Directions for this task:
After finding the line with "Lemma infomask_same new" in the data below, set down exactly each line through the one with "(** The heap", inclusive, and stop there.

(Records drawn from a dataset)
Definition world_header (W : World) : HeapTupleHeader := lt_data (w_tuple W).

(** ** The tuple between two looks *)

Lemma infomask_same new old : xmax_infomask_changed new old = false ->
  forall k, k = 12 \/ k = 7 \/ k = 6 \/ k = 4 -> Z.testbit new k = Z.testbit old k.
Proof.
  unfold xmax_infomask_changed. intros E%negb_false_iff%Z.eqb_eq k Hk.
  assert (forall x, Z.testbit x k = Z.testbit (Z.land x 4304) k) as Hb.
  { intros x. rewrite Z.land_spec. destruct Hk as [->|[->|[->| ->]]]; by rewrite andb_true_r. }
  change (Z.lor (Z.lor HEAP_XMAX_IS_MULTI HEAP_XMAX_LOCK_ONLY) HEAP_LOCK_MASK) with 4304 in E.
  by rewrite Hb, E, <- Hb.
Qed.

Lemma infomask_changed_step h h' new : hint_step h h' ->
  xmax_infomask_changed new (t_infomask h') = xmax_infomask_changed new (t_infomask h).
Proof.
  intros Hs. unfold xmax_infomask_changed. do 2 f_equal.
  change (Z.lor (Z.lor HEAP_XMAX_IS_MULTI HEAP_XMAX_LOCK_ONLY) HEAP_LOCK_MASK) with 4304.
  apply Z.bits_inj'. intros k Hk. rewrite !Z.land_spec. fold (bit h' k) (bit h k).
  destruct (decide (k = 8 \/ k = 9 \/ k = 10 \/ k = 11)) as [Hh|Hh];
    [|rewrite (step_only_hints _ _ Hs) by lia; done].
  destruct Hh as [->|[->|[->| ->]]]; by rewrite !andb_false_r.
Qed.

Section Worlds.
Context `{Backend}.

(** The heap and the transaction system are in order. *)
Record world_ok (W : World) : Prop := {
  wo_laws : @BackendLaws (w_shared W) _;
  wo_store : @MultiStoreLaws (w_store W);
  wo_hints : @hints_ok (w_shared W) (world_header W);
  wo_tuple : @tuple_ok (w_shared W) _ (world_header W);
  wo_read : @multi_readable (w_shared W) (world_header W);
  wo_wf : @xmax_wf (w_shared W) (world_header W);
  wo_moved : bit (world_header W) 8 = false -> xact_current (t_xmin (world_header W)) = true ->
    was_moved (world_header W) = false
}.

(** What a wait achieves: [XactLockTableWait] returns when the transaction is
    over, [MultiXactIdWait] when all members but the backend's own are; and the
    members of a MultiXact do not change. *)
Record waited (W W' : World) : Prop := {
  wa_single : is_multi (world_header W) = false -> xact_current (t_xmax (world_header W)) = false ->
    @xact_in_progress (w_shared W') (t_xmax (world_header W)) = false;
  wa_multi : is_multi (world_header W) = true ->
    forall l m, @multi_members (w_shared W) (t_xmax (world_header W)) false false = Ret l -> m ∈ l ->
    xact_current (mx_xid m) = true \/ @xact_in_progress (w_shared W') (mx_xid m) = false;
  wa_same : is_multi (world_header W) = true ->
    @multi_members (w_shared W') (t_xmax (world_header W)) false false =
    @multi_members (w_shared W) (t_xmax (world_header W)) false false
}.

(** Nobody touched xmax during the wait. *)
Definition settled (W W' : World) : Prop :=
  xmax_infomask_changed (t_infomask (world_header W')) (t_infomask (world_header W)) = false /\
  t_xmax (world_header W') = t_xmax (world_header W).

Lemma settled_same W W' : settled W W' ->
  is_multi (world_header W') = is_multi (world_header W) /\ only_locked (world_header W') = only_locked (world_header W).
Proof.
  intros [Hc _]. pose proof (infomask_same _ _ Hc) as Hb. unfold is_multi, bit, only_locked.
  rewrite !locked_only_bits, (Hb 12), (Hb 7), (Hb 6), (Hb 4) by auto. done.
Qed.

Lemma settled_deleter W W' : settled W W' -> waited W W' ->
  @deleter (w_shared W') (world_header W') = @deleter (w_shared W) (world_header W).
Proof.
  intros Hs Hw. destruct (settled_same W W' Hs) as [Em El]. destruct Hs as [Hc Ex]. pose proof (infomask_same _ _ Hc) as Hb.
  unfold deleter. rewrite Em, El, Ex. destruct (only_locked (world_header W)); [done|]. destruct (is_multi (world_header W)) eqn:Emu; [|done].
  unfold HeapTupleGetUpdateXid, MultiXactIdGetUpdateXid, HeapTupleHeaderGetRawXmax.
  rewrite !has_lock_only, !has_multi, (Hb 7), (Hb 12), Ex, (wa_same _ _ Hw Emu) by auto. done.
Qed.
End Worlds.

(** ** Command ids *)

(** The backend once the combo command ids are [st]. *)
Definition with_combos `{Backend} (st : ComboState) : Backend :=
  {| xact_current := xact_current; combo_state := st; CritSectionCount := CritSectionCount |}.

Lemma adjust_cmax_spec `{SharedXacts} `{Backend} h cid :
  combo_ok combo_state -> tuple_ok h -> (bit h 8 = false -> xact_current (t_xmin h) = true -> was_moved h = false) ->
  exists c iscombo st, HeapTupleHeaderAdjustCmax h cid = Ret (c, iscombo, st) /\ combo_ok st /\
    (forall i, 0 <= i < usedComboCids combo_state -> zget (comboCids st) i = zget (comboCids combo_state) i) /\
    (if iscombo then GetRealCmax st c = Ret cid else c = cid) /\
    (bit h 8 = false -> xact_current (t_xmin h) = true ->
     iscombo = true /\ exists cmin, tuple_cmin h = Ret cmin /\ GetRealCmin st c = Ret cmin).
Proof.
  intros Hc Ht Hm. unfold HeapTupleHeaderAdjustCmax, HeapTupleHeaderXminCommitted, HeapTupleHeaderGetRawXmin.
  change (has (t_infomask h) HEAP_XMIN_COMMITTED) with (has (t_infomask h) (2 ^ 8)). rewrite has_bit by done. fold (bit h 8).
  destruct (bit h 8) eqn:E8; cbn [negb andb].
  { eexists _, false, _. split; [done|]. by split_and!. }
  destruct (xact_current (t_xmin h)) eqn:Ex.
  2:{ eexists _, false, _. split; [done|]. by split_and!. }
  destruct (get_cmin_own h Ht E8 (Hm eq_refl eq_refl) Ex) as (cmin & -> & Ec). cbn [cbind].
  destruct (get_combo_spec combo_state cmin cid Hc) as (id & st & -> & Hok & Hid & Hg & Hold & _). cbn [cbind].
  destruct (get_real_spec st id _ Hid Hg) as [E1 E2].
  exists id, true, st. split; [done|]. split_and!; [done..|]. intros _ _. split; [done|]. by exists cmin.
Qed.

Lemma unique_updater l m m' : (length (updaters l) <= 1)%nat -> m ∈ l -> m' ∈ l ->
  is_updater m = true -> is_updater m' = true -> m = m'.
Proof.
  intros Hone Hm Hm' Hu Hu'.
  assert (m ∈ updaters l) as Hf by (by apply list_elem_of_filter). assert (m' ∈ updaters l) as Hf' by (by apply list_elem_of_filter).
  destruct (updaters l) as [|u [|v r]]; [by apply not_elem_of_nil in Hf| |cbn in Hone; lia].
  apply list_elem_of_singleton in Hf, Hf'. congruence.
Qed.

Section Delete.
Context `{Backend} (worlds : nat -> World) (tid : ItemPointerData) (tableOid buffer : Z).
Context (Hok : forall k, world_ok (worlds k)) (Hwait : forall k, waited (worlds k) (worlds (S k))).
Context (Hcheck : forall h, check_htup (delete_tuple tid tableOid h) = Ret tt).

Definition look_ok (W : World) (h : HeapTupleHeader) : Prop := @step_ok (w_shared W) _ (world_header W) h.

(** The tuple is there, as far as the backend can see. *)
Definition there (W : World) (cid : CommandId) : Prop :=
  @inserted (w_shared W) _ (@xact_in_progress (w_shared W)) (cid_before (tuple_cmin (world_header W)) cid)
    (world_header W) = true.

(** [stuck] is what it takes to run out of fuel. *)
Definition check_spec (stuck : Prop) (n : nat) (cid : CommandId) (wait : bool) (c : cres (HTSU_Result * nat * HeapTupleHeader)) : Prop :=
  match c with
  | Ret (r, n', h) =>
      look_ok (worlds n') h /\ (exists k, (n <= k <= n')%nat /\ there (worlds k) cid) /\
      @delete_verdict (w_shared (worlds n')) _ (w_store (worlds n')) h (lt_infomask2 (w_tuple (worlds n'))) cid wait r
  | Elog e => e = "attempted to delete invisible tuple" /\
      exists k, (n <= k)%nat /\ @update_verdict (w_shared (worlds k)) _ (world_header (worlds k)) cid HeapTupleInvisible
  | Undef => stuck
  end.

Result:
Lemma infomask_same new old : xmax_infomask_changed new old = false ->
  forall k, k = 12 \/ k = 7 \/ k = 6 \/ k = 4 -> Z.testbit new k = Z.testbit old k.
Proof.
  unfold xmax_infomask_changed. intros E%negb_false_iff%Z.eqb_eq k Hk.
  assert (forall x, Z.testbit x k = Z.testbit (Z.land x 4304) k) as Hb.
  { intros x. rewrite Z.land_spec. destruct Hk as [->|[->|[->| ->]]]; by rewrite andb_true_r. }
  change (Z.lor (Z.lor HEAP_XMAX_IS_MULTI HEAP_XMAX_LOCK_ONLY) HEAP_LOCK_MASK) with 4304 in E.
  by rewrite Hb, E, <- Hb.
Qed.

Lemma infomask_changed_step h h' new : hint_step h h' ->
  xmax_infomask_changed new (t_infomask h') = xmax_infomask_changed new (t_infomask h).
Proof.
  intros Hs. unfold xmax_infomask_changed. do 2 f_equal.
  change (Z.lor (Z.lor HEAP_XMAX_IS_MULTI HEAP_XMAX_LOCK_ONLY) HEAP_LOCK_MASK) with 4304.
  apply Z.bits_inj'. intros k Hk. rewrite !Z.land_spec. fold (bit h' k) (bit h k).
  destruct (decide (k = 8 \/ k = 9 \/ k = 10 \/ k = 11)) as [Hh|Hh];
    [|rewrite (step_only_hints _ _ Hs) by lia; done].
  destruct Hh as [->|[->|[->| ->]]]; by rewrite !andb_false_r.
Qed.

Section Worlds.
Context `{Backend}.

(** The heap and the transaction system are in order. *)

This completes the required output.